We also ensure all outdoor property maintenance is done during the nights or in the early mornings when it’s cooler, and all departmental meetings and training activities are scheduled for the early mornings, before sugar and energy levels drop too severely.
Taking all that into account, it’s still truly marvelous to see that everyone carries on with their duties as normal, and that our high standards of quality and service are maintained — achievements that are always greatly admired and appreciated by me, and especially by our happily surprised guests, as there seems to be a widespread misconception held by many of them that there is no point trying to do business during the month of Ramadan.
This may have been true at one time, as Royal Courts and business leaders moved to cooler or warmer climes during the month of Ramadan, dependent upon their location and the time of the year when the month of fasting was observed, as it changes each year. But in the modern world where business never seems to slow down, that has all changed, as businesses can hardly afford to take one day off, never mind an entire month when so much is at stake and competition is so intense for new investors looking to carve themselves a slice of the new Pakistan pie.

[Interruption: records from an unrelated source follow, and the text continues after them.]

Lemma phase_at t p s u v : nt_workers (set_phase t p s) !! u = Some v ->
  exists w, nt_workers s !! u = Some w /\ wk_slot v = wk_slot w /\ (u = t /\ wk_phase v = p \/ u <> t /\ v = w).
Proof. unfold set_phase. net_cbn. intros [(-> & w & Hw & ->)|[Hu Hw]]%lookup_alter_inv; [exists w|exists v]; auto. Qed.

(** A worker goes on to phase [p]. *)
Lemma queue_phase t w p s :
  queue_ok s -> nt_workers s !! t = Some w ->
  (active p = true -> active (wk_phase w) = true \/ exists c, nt_conns s !! wk_slot w = Some c /\ cn_thread c = Some t) ->
  (reads p = true -> forall c, nt_conns s !! wk_slot w = Some c -> cn_queued c < AMBA_VIRT_RX_QUEUE_MAX) -> queue_ok (set_phase t p s).
Proof.
  intros [H1 H2 H3 H4 H5] Hw Ha Hr.
  assert (A : forall u v, nt_workers (set_phase t p s) !! u = Some v -> active (wk_phase v) = true ->
    (exists c, nt_conns s !! wk_slot v = Some c /\ cn_thread c = Some u) \/ u ∈ accept_threads (nt_accept s)).
  { intros u v (v0 & Hv & Es & [[-> Ep]|[_ ->]])%phase_at Hact; [|by apply H2]. rewrite Es. assert (v0 = w) as -> by congruence. rewrite Ep in Hact.
    destruct (Ha Hact) as [Hact'|Hc]; [by apply H2|by left]. }
  assert (O : forall x y w v, x ∈ accept_threads (nt_accept s) -> y ∈ accept_threads (nt_accept s) -> nt_workers (set_phase t p s) !! x = Some w ->
    nt_workers (set_phase t p s) !! y = Some v -> wk_slot w = wk_slot v -> x = y).
  { intros x y w' v' Hx Hy (w0 & Hw0 & E1 & _)%phase_at (v0 & Hv0 & E2 & _)%phase_at E. apply (H4 x y w0 v0); congruence. }
  split; try done.
  - intros k c u Hk Hu. destruct (H3 k c u Hk Hu) as (v & Hv & E). unfold set_phase. net_cbn.
    destruct (decide (u = t)) as [->|]; [rewrite list_lookup_alter_eq, Hv; cbn; eexists; by split; [done|]|rewrite list_lookup_alter_ne by done; by exists v].
  - intros k c Hk. destruct (reads p && Nat.eqb (wk_slot w) k) eqn:R.
    + apply andb_true_iff in R as [R <-%Nat.eqb_eq]. pose proof (Hr R c Hk). pose proof (readers_two (set_phase t p s) (wk_slot w) A O). lia.
    + specialize (H5 k c Hk). unfold set_phase. net_cbn. rewrite (tally_alter _ _ _ _ _ Hw). pose proof (reads_for_nonneg k w).
      unfold reads_for at 3. cbn [wk_phase wk_slot]. rewrite R. lia.
Qed.
Lemma pools_ok n bs s files : server_ok n s files -> server_ok n (restore_pools bs s) files.
Proof.
  revert s. induction bs as [|[cid d] bs IH]; intros s Hs; [done|]. cbn [restore_pools].
  destruct (virt_mem_pool_register_tenant _ _ _ _ _) as [ret p]. set (s1 := set_pool p (sv_pool_ready s) s).
  assert (H1 : server_ok n s1 files) by (by apply (server_same n s)). apply IH. destruct (ret <? 0); [|done].
  apply server_cav; [done|]. intros q _ Hq. by apply unregister_good.
Qed.

Lemma restore_ok n listed s files : server_ok n s files -> server_ok n (server_restore_bindings listed s) files.
Proof.
  intros Hs. unfold server_restore_bindings. destruct (negb listed); [done|].
  set (es := map _ (amba_virt_slice_get_bindings (sv_host s))). set (m := if _ =? MAP_FAILED then NULL else _).
  pose proof (fun p Hp => restore_good n p (Z.of_nat (length (amba_virt_slice_get_bindings (sv_host s)))) es m (server_active_window_bytes s) (sv_cav s)
    (bindings_any n _ files p (so_host _ _ _ Hs) Hp)) as Hr.
  destruct (cavalry_proxy_restore_bindings _ es m _ (sv_cav s)) as [[ret evs] c]. cbn [snd] in Hr.
  assert (H1 : server_ok n (set_cav c s) files) by (by apply server_cav). destruct (ret <? 0); [done|by apply pools_ok].
Qed.

Lemma apply_ok n listed bindings r err s files : server_ok n s files -> server_ok n (server_apply_geometry listed bindings r err s) files.
Proof.
  intros Hs. unfold server_apply_geometry. destruct (check_same listed r err s) as [E1 E2]. set (s1 := server_check_geometry _ _ _ _) in *.
  assert (H1 : server_ok n s1 files) by (by apply (server_same n s)). destruct (_ || _); [done|]. apply restore_ok.
  destruct (sv_pool_ready s1); [done|by apply (server_same n s1)].
Qed.

Lemma refresh_ok n get listed bindings r err s files :
  (1 <= n <= 8)%nat -> (forall p size, get = Some (Some (p, size)) -> 0 <= p) -> server_ok n s files ->
  server_ok n (refresh_window (Z.of_nat n) get listed bindings r err s) files.
Proof.
  intros Hn Hget Hs. unfold refresh_window, ioc_get_info. apply apply_ok.
  set (h1 := amba_virt_ensure_window _ _ _). assert (H1 : server_ok n (set_host h1 s) files).
  { apply server_host with (files := files); [done|by apply ensure_window_ok; [..|apply (so_host _ _ _ Hs)]|].
    intros E. unfold h1. by rewrite (ensure_phys n get _ files (so_host _ _ _ Hs) E). }
  by apply (server_same n (set_host h1 s)).
Qed.

(** ** The requests *)

Lemma claim_ok n rx_len nonce cid s files : server_ok n s files -> server_ok n (snd (handle_claim rx_len nonce cid s)) files.
Proof.
  intros Hs. unfold handle_claim. destruct (rx_len <? _); [done|]. destruct (negb _); [done|].
  pose proof (slice_bind_ok n cid nonce _ _ (so_host _ _ _ Hs)) as Hb. pose proof (bind_phys cid nonce (sv_host s)) as Hp.
  destruct (bind_cases cid nonce (sv_host s)) as [(i & st & Hi & _ & _ & Hc & _ & _ & _ & E)|(e & E & _)]; rewrite E in *; cbn [snd] in *;
    [|by apply (server_same n s)].
  set (h1 := set_states _ _) in *. assert (H1 : server_ok n (set_host h1 s) files) by (apply server_host with (files := files); auto).
  destruct (negb (known_slice _ _)); [by apply server_unbind|]. destruct (live_desc _ _ _ _ _ (so_host _ _ _ Hs) Hi) as (Hn & Hg & Ed). rewrite Ed.
  match goal with |- context [cavalry_proxy_register_tenant _ _ _ ?x] => set (m := x) end.
  assert (Hr : server_ok n (set_cav (snd (cavalry_proxy_register_tenant cid (index (bar_desc (h_phys (sv_host s)) i)) (-1) m
    (usable_size (bar_desc (h_phys (sv_host s)) i)) (phys (bar_desc (h_phys (sv_host s)) i)) (offset (bar_desc (h_phys (sv_host s)) i)) (sv_cav s))) (set_host h1 s)) files).
  { apply server_cav; [done|]. cbn. intros p [Z|Z] Hp'; [destruct Hg as (_ & ? & _); unfold h1 in Z; cbn in Z; lia|]. subst p. by apply register_good. }
  destruct (cavalry_proxy_register_tenant _ _ _ _ _ _ _ _) as [[ret evs] c]. cbn [snd] in Hr. destruct (ret <? 0); [by apply server_unbind|].
  destruct (virt_mem_pool_register_tenant _ _ _ _ _) as [pret pl]. destruct (pret <? 0).
  - apply server_unbind, server_cav; [by eapply server_same|]. intros p _ Hp'. by apply unregister_good.
  - by eapply server_same.
Qed.

(** One step of the server or of the module beneath it. *)
Inductive server_step (n : nat) : server * list nat -> server * list nat -> Prop :=
| SvModule s files h' files' : host_step n (sv_host s, files) (h', files') -> server_step n (s, files) (set_host h' s, files')
| SvRefresh get listed bindings r err s files :
    (forall p size, get = Some (Some (p, size)) -> 0 <= p) ->
    server_step n (s, files) (refresh_window (Z.of_nat n) get listed bindings r err s, files)
| SvGdma file engine pitch rx_len c cid s files : server_step n (s, files) (snd (handle_gdma file engine pitch rx_len c cid s), files)
| SvCavalry file i rx_len q cid s files resp evs s' :
    cid <> 0 -> handle_cavalry file i rx_len q cid s = Val (resp, evs, s') -> server_step n (s, files) (s', files)
| SvBounds file rx_len q cid s files resp z s' :
    handle_set_bounds file rx_len q cid s = Some (resp, z, s') -> server_step n (s, files) (s', files)
| SvRelease rx_len dev cid s files : server_step n (s, files) (snd (handle_release_bounds rx_len dev cid s), files)
| SvMem file rx_len q cid s files resp z s' : handle_mem file rx_len q cid s = Some (resp, z, s') -> server_step n (s, files) (s', files)
| SvSubmit file cr st rx_len q cid s files : server_step n (s, files) (snd (handle_submit file cr st rx_len q cid s), files)
| SvClaim rx_len nonce cid s files : server_step n (s, files) (snd (handle_claim rx_len nonce cid s), files).

Lemma gdma_ok n file engine pitch rx_len c cid s files : server_ok n s files -> server_ok n (snd (handle_gdma file engine pitch rx_len c cid s)) files.
Proof.
  intros Hs. unfold handle_gdma. destruct (negb _); [done|]. destruct (cavalry_proxy_get_tenant _ _); [|done].
  destruct (virt_acl_has_cap _ _ _ _) as [ok acl]. destruct (negb ok); [by eapply server_same|]. destruct (gdma_range_err _ _); [by eapply server_same|].
  destruct (ioc_host_gdma_copy _ _ _) as [ret job]. by eapply server_same.
Qed.

Lemma cavalry_ok n file i rx_len q cid s files resp evs s' :
  server_ok n s files -> cid <> 0 -> handle_cavalry file i rx_len q cid s = Val (resp, evs, s') -> server_ok n s' files.
Proof.
  intros Hs Hc. unfold handle_cavalry. destruct (rx_len <? _); [by intros [= _ _ <-]|].
  match goal with |- context [let '(_, _) := ?e in _] => destruct e as [no s1] eqn:E end.
  assert (H1 : server_ok n s1 files).
  { destruct (_ =? _) in E; [|destruct (_ =? _) in E]; try (destruct (virt_acl_has_cap _ _ _ _)); injection E as _ <-; [by eapply server_same..|done]. }
  destruct no; [by intros [= _ _ <-]|]. intros H. rd_inv H. destruct v as [[r e] c]. injection H as _ _ <-.
  apply server_cav; [done|]. intros p _. by eapply rpc_good.
Qed.

Lemma set_bounds_ok n file rx_len q cid s files resp z s' :
  server_ok n s files -> handle_set_bounds file rx_len q cid s = Some (resp, z, s') -> server_ok n s' files.
Proof.
  intros Hs. unfold handle_set_bounds. destruct (rx_len <? _); [by intros [= _ _ <-]|]. destruct (virt_acl_has_cap _ _ _ _) as [ok acl].
  destruct (negb ok); [intros [= _ _ <-]; by eapply server_same|]. destruct (virt_mem_pool_set_device_bounds _ _ _ _) as [[[p r] zs]|]; [|done].
  intros [= _ _ <-]. destruct (_ && _); [|by eapply server_same]. apply server_cav; [by eapply server_same|]. intros q' _. apply bounds_good.
Qed.

Lemma release_bounds_ok n rx_len dev cid s files : server_ok n s files -> server_ok n (snd (handle_release_bounds rx_len dev cid s)) files.
Proof.
  intros Hs. unfold handle_release_bounds. destruct (rx_len <? _); [done|]. destruct (virt_mem_pool_release_device_bounds _ _ _) as [st p]. cbn [snd].
  destruct (_ =? _); [|by eapply server_same]. destruct (cavalry_proxy_get_tenant _ _); [|by eapply server_same].
  destruct (cavalry_proxy_pool_size_for_usable _); [|by eapply server_same]. apply server_cav; [by eapply server_same|]. intros q' _. apply bounds_good.
Qed.

Lemma mem_ok n file rx_len q cid s files resp z s' : server_ok n s files -> handle_mem file rx_len q cid s = Some (resp, z, s') -> server_ok n s' files.
Proof.
  intros Hs. unfold handle_mem. destruct (rx_len <? _); [by intros [= _ _ <-]|]. destruct (virt_acl_has_cap _ _ _ _) as [ok acl].
  destruct (negb ok); [intros [= _ _ <-]; by eapply server_same|]. destruct (_ =? _).
  - destruct (virt_mem_pool_alloc_extent _ _ _ _ _) as [[[p r] zs]|]; [|done]. intros [= _ _ <-]. by eapply server_same.
  - destruct (_ =? _); [|intros [= _ _ <-]; by eapply server_same]. destruct (virt_mem_pool_free_extent _ _ _ _) as [[rc p] r].
    intros [= _ _ <-]. by eapply server_same.
Qed.

Lemma submit_ok n file cr st rx_len q cid s files : server_ok n s files -> server_ok n (snd (handle_submit file cr st rx_len q cid s)) files.
Proof.
  intros Hs. unfold handle_submit. destruct (rx_len <? _); [done|]. destruct (submit_bounds cid s) as [p size].
  destruct (DmaBroker.virt_dma_submit_begin _ _ _ _ _ _ _ _ _) as [[r acl] t]. by eapply server_same.
Qed.

Lemma server_step_ok n s files s' files' : (1 <= n <= 8)%nat -> server_ok n s files -> server_step n (s, files) (s', files') -> server_ok n s' files'.
Proof.
  intros Hn Hs H. inversion H; subst.
  - eapply server_host; [done| |]; [by eapply host_step_ok; [..|apply (so_host _ _ _ Hs)|]|]. eapply step_phys; [apply (so_host _ _ _ Hs)|done].
  - by apply refresh_ok.
  - by apply gdma_ok.
  - by eapply cavalry_ok.
  - by eapply set_bounds_ok.
  - by apply release_bounds_ok.
  - by eapply mem_ok.
  - by apply submit_ok.
  - by apply claim_ok.
Qed.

The highlight of my day during this eagerly awaited time of the year, which seems to bring everyone closer together, has always been to randomly invite 10 staff members to join me to break the fast at sunset in our gardens, or at our Iftar restaurant, each evening. This practice allows me to connect with them in a meaningful way on a one-to-one basis, and to ensure that I meet, seat and greet each and every member of my entire workforce over the month — including our Parsis, Christians and Hindus — but most importantly, to just enjoy with them what surely must be one of the most culturally enriching dining experiences of my entire career, the deliciously spiritual Sunset Iftar.